Experts suggest that medical professionals - including entrepreneurial dentists - are particularly prone to burnout. While avoiding this condition requires a degree of self-discipline, most mental health professionals and career counselors insist that a few routine measures can take care of the situation - preferably before it becomes too much to manage. The process starts with basic common sense.

  • Attend to physical needs. Adequate sleep, a wholesome diet, exercise and rest during minor illness can head off eventual burnout. Likewise, it's important to go through regular screening for conditions inherent to various life stages (e.g. mammogram, prostate screenings).
  • Pursue outside interests. It's tempting to spend down time catching up with professional reading - or sprawled in an easy chair watching television. Instead, try a new hobby or sports activity, preferably with friends and family.

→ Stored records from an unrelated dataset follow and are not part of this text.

Record MemoryEnhancedSnapshots := mkEnhanced { histories : gmap string SnapshotHistory }.

Context {A : Type} `{!AnyState Dyn A}.

Definition history_save (h : SnapshotHistory) (snapshot : Snapshot A)
    : CatgaResult SnapshotHistory :=
  if match last h with Some (latest, _) => sn_version snapshot <? latest | None => false end
  then fail Conflict newer_exists
  else Ok (btree_insert (sn_version snapshot)
             (mkEntry (to_any (sn_state snapshot)) (sn_timestamp snapshot)) h).

Definition typed_snapshot (stream_id : string) (entry : Z * HistoryEntry)
    : CatgaResult (option (Snapshot A)) :=
  let? state := ok_or (downcast (entry_state (snd entry)))
    (CatgaError_new Validation type_mismatch) in
  Ok (Some (mkSnapshot stream_id state (fst entry) (entry_timestamp (snd entry)))).

Definition load_latest (h : SnapshotHistory) (stream_id : string)
    : CatgaResult (option (Snapshot A)) :=
  match last h with
  | None => Ok None
  | Some entry => typed_snapshot stream_id entry
  end.

Definition history_load_at (h : SnapshotHistory) (stream_id : string) (version : Z)
    : CatgaResult (option (Snapshot A)) :=
  match last_upto version h with
  | None => Ok None
  | Some entry => typed_snapshot stream_id entry
  end.

(** [entry(..).or_default()], then [update_result]: a refused save leaves the slot. *)
Definition enhanced_save (s : MemoryEnhancedSnapshots) (snapshot : Snapshot A)
    : CatgaResult unit * MemoryEnhancedSnapshots :=
  let id := sn_stream_id snapshot in
  let h := default [] (histories s !! id) in
  match history_save h snapshot with
  | Ok h' => (Ok tt, mkEnhanced (<[id := h']> (histories s)))
  | Err e => (Err e, mkEnhanced (<[id := h]> (histories s)))
  end.

Definition enhanced_load (s : MemoryEnhancedSnapshots) (stream_id : string)
    : CatgaResult (option (Snapshot A)) :=
  match histories s !! stream_id with
  | None => Ok None
  | Some h => load_latest h stream_id
  end.

Definition load_at_version (s : MemoryEnhancedSnapshots) (stream_id : string) (version : Z)
    : CatgaResult (option (Snapshot A)) :=
  match histories s !! stream_id with
  | None => Ok None
  | Some h => history_load_at h stream_id version
  end.
End history.
Arguments HistoryEntry : clear implicits.
Abbreviation SnapshotHistory Dyn := (list (Z * HistoryEntry Dyn)).
Arguments MemoryEnhancedSnapshots : clear implicits.

Section maintenance.
Context {Dyn : Type}.
Implicit Types s : MemoryEnhancedSnapshots Dyn.

Definition enhanced_delete s (stream_id : string)
    : CatgaResult unit * MemoryEnhancedSnapshots Dyn :=
  (Ok tt, mkEnhanced (delete stream_id (histories s))).

Definition history s (stream_id : string) : CatgaResult (list SnapshotInfo) :=
  match histories s !! stream_id with
  | None => Ok []
  | Some h => Ok ((fun p => mkSnapshotInfo (fst p) (entry_timestamp (snd p))) <$> h)
  end.

(** [slot.update(transform)]: [None] leaves the history. *)
Definition update_history s (stream_id : string)
    (transform : SnapshotHistory Dyn -> option (SnapshotHistory Dyn))
    : CatgaResult unit * MemoryEnhancedSnapshots Dyn :=
  match histories s !! stream_id with
  | None => (Ok tt, s)
  | Some h =>
    match transform h with
    | None => (Ok tt, s)
    | Some h' => (Ok tt, mkEnhanced (<[stream_id := h']> (histories s)))
    end
  end.

Definition delete_before_version s (stream_id : string) (version : Z)
    : CatgaResult unit * MemoryEnhancedSnapshots Dyn :=
  update_history s stream_id (fun current =>
    if match current with [] => true | (oldest, _) :: _ => version <=? oldest end then None
    else Some (filter (fun p => version <= fst p) current)).

(** [while len > keep { pop_first }] *)
Fixpoint pop_until (keep_count : nat) (h : SnapshotHistory Dyn) : SnapshotHistory Dyn :=
  match h with
  | [] => []
  | _ :: h' => if (keep_count <? length h)%nat then pop_until keep_count h' else h
  end.

Definition cleanup_snapshots s (stream_id : string) (keep_count : nat)
    : CatgaResult unit * MemoryEnhancedSnapshots Dyn :=
  update_history s stream_id (fun current =>
    if (length current <=? keep_count)%nat then None else Some (pop_until keep_count current)).
End maintenance.

(** ** What the stores promise *)

Class SnapshotLaws (S A : Type) := {
  ss_save : S -> Snapshot A -> CatgaResult unit * S;
  ss_load : S -> string -> CatgaResult (option (Snapshot A));
  ss_wf : S -> Prop;
  ss_save_wf : forall s x, ss_wf s -> ss_wf (snd (ss_save s x));
  ss_save_ok : forall s x u s', ss_wf s -> ss_save s x = (Ok u, s') ->
    ss_load s' (sn_stream_id x) = Ok (Some x)
    /\ forall id, id <> sn_stream_id x -> ss_load s' id = ss_load s id;
  ss_save_err : forall s x e s', ss_wf s -> ss_save s x = (Err e, s') ->
    forall id, ss_load s' id = ss_load s id
}.
Definition push_history (from : Z) (history : list VersionInfo) (e : StoredEvent)
    : CatgaResult (list VersionInfo) :=
  if from <? ev_version e then
    if (length history =? MAX_STATE_COMPARISON_EVENTS)%nat
    then fail Validation "state comparison history exceeds the bounded result limit"
    else Ok (history ++ [version_info e])
  else Ok history.

Definition comparison_history (fuel : nat) (es : ES) (stream_id : string) (from to : Z)
    : option (CatgaResult (list VersionInfo)) :=
  if to <? 0 then Some (Ok [])
  else follow_pages (fun cursor => es_read_to_version_page es stream_id cursor to page_size)
         (push_history from) fuel 0 [].

(** The two states, then the events between them; [at_version] is the service's own
    [state_at_version]. *)
Definition compare_with (at_version : Z -> option (CatgaResult (option A))) (fuel : nat) (es : ES)
    (stream_id : string) (from_version to_version : Z)
    : option (CatgaResult (StateComparison A)) :=
  match validate_comparison from_version to_version with
  | Err e => Some (Err e)
  | Ok _ =>
    match at_version from_version with
    | None => None
    | Some (Err e) => Some (Err e)
    | Some (Ok from_state) =>
      match at_version to_version with
      | None => None
      | Some (Err e) => Some (Err e)
      | Some (Ok to_state) =>
        rmap (mkComparison from_state to_state from_version to_version)
          <$> comparison_history fuel es stream_id from_version to_version
      end
    end
  end.

Definition compare_versions (fuel : nat) (es : ES) (id : string) (from_version to_version : Z)
    : option (CatgaResult (StateComparison A)) :=
  compare_with (state_at_version fuel es id) fuel es (agg_stream_id id) from_version to_version.

(** ** [SnapshotTimeTravelService] *)

Section snapshot_service.
Context {SS : Type} `{!SnapshotLaws SS A, !HistoryLaws SS A}.

Definition snapshot_state_at_version (fuel : nat) (es : ES) (ss : SS) (id : string) (version : Z)
    : option (CatgaResult (option A)) :=
  if version <? 0 then Some (Ok None)
  else
    let stream_id := agg_stream_id id in
    match (let? snapshot := ss_load_at ss stream_id version in snapshot_state id snapshot) with
    | Err e => Some (Err e)
    | Ok (aggregate, None, found) => Some (Ok (if found then Some aggregate else None))
    | Ok (aggregate, Some cursor, found) =>
      then_some
        (follow_pages (fun from => es_read_to_version_page es stream_id from version page_size)
           apply_found fuel cursor (aggregate, found))
    end.

(** Skips the events before the cursor *)
Definition apply_from (from_version : Z) (a : A) (e : StoredEvent) : CatgaResult A :=
  if from_version <=? ev_version e then apply_event a e else Ok a.

Definition snapshot_state_at_time (fuel : nat) (es : ES) (ss : SS) (id : string)
    (upper_bound : SystemTime) : option (CatgaResult (option A)) :=
  let stream_id := agg_stream_id id in
  let page := fun from => es_read_to_time_page es stream_id from upper_bound page_size in
  match follow_pages page (fun _ e => Ok (Some (ev_version e))) fuel 0 None with
  | None => None
  | Some (Err e) => Some (Err e)
  | Some (Ok None) => Some (Ok None)
  | Some (Ok (Some target)) =>
    match (let? snapshot := ss_load_at ss stream_id target in snapshot_state id snapshot) with
    | Err e => Some (Err e)
    | Ok (aggregate, None, _) => Some (Ok (Some aggregate))
    | Ok (aggregate, Some cursor, _) =>
      let from_version := default (int_max i64) (checked i64 cursor) in
      rmap Some <$> follow_pages page (apply_from from_version) fuel cursor aggregate
    end
  end.

Definition snapshot_compare_versions (fuel : nat) (es : ES) (ss : SS) (id : string)
    (from_version to_version : Z) : option (CatgaResult (StateComparison A)) :=
  compare_with (snapshot_state_at_version fuel es ss id) fuel es (agg_stream_id id)
    from_version to_version.
End snapshot_service.
End services.
End aggregate.

(** ** Reference: replaying a stream *)

Section reference.
Context {A : Type} `{!Aggregate A}.

Definition replay (id : string) (l : list StoredEvent) : CatgaResult A :=
  fold_events apply_event (agg_new id) l.

(** The state of an aggregate with the given events: none before the first *)
Definition state_of (id : string) (l : list StoredEvent) : CatgaResult (option A) :=
  rmap (fun a => match l with [] => None | _ => Some a end) (replay id l).

(** A snapshot is faithful when replaying the stream up to its version gives its state. *)
Definition faithful (id : string) (l : list StoredEvent) (x : Snapshot A) : Prop :=
  0 <= sn_version x < Z.of_nat (length l) /\ replay id (upto (sn_version x) l) = Ok (sn_state x).

Lemma apply_found_fold (a : A) b l :
  fold_events apply_found (a, b) l
  = rmap (fun a => (a, match l with [] => b | _ => true end)) (fold_events apply_event a l).
Proof.
  revert a b. induction l as [|e l IH]; intros a b; simpl; [done |].
  unfold apply_found at 1. simpl. destruct (apply_event a e); simpl; [| done].
  rewrite IH. by destruct l.
Qed.

(** Applying events leaves the version of the last one. *)
Lemma fold_apply_version (a a' : A) l e :
  fold_events apply_event a (l ++ [e]) = Ok a' -> agg_version a' = ev_version e.
Proof.
  rewrite fold_events_app. intros H. apply rbind_ok_inv in H as (b & _ & H). simpl in H.
  apply rbind_ok_inv in H as (c & H & E). simplify_eq. unfold apply_event in H.
  apply rbind_ok_inv in H as (d & _ & H). destruct (Z.eqb_spec (agg_version d) (ev_version e)); [| done].
  by simplify_eq.
Qed.

Lemma replay_version id l a :
  stream_wf l -> l <> [] -> replay id l = Ok a -> agg_version a = stream_version l.
Proof.
  intros Hl Hne. destruct l as [|e l _] using rev_ind; [done |]. intros E%fold_apply_version.
  rewrite E. rewrite (wf_dense _ Hl (length l) e) by (rewrite lookup_app_r, Nat.sub_diag; done).
  unfold stream_version. rewrite length_app. simpl. lia.
Qed.

Lemma upto_split v l : upto v l ++ drop (Z.to_nat (v + 1)) l = l.
Proof. apply take_drop. Qed.

Lemma next_event_version_ok v : 0 <= v < int_max i64 -> next_event_version v = Some (v + 1).
Proof.
  intros Hv. unfold next_event_version. destruct (Z.eqb_spec v (int_max i64)); [lia |].
  rewrite checked_fits by (int_bounds; lia). done.
Qed.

  • Try to communicate. When nerves are tight or emotions are raging, talk about it. Sometimes a confidante is the answer - a former mentor, dental school classmate or older colleague, for instance. Persons of faith may turn to their pastor or rabbi.
  • Consult a professional. Career coaches, attorneys and financial planners can help alleviate business stressors, but a mental help professional can be a valuable resource for ongoing depression or anxiety.
  • Join a support group. Highly confidential in nature, professional facilitators typically run these groups, with the job of helping participants honestly share professional and personal matters. Keep in mind, though, that different dynamics make up individual groups, so some trial and error might be in order.
  • Control practice demands. Explore strategies for time and workload management. Hiring a dental assistant, office help or a nurse can help, as does capping patient enrollment.
  • Be objective about economic ups and downs. After all, the fluctuating market can drive anyone to despair. Keep the situation in perspective - things will eventually improve.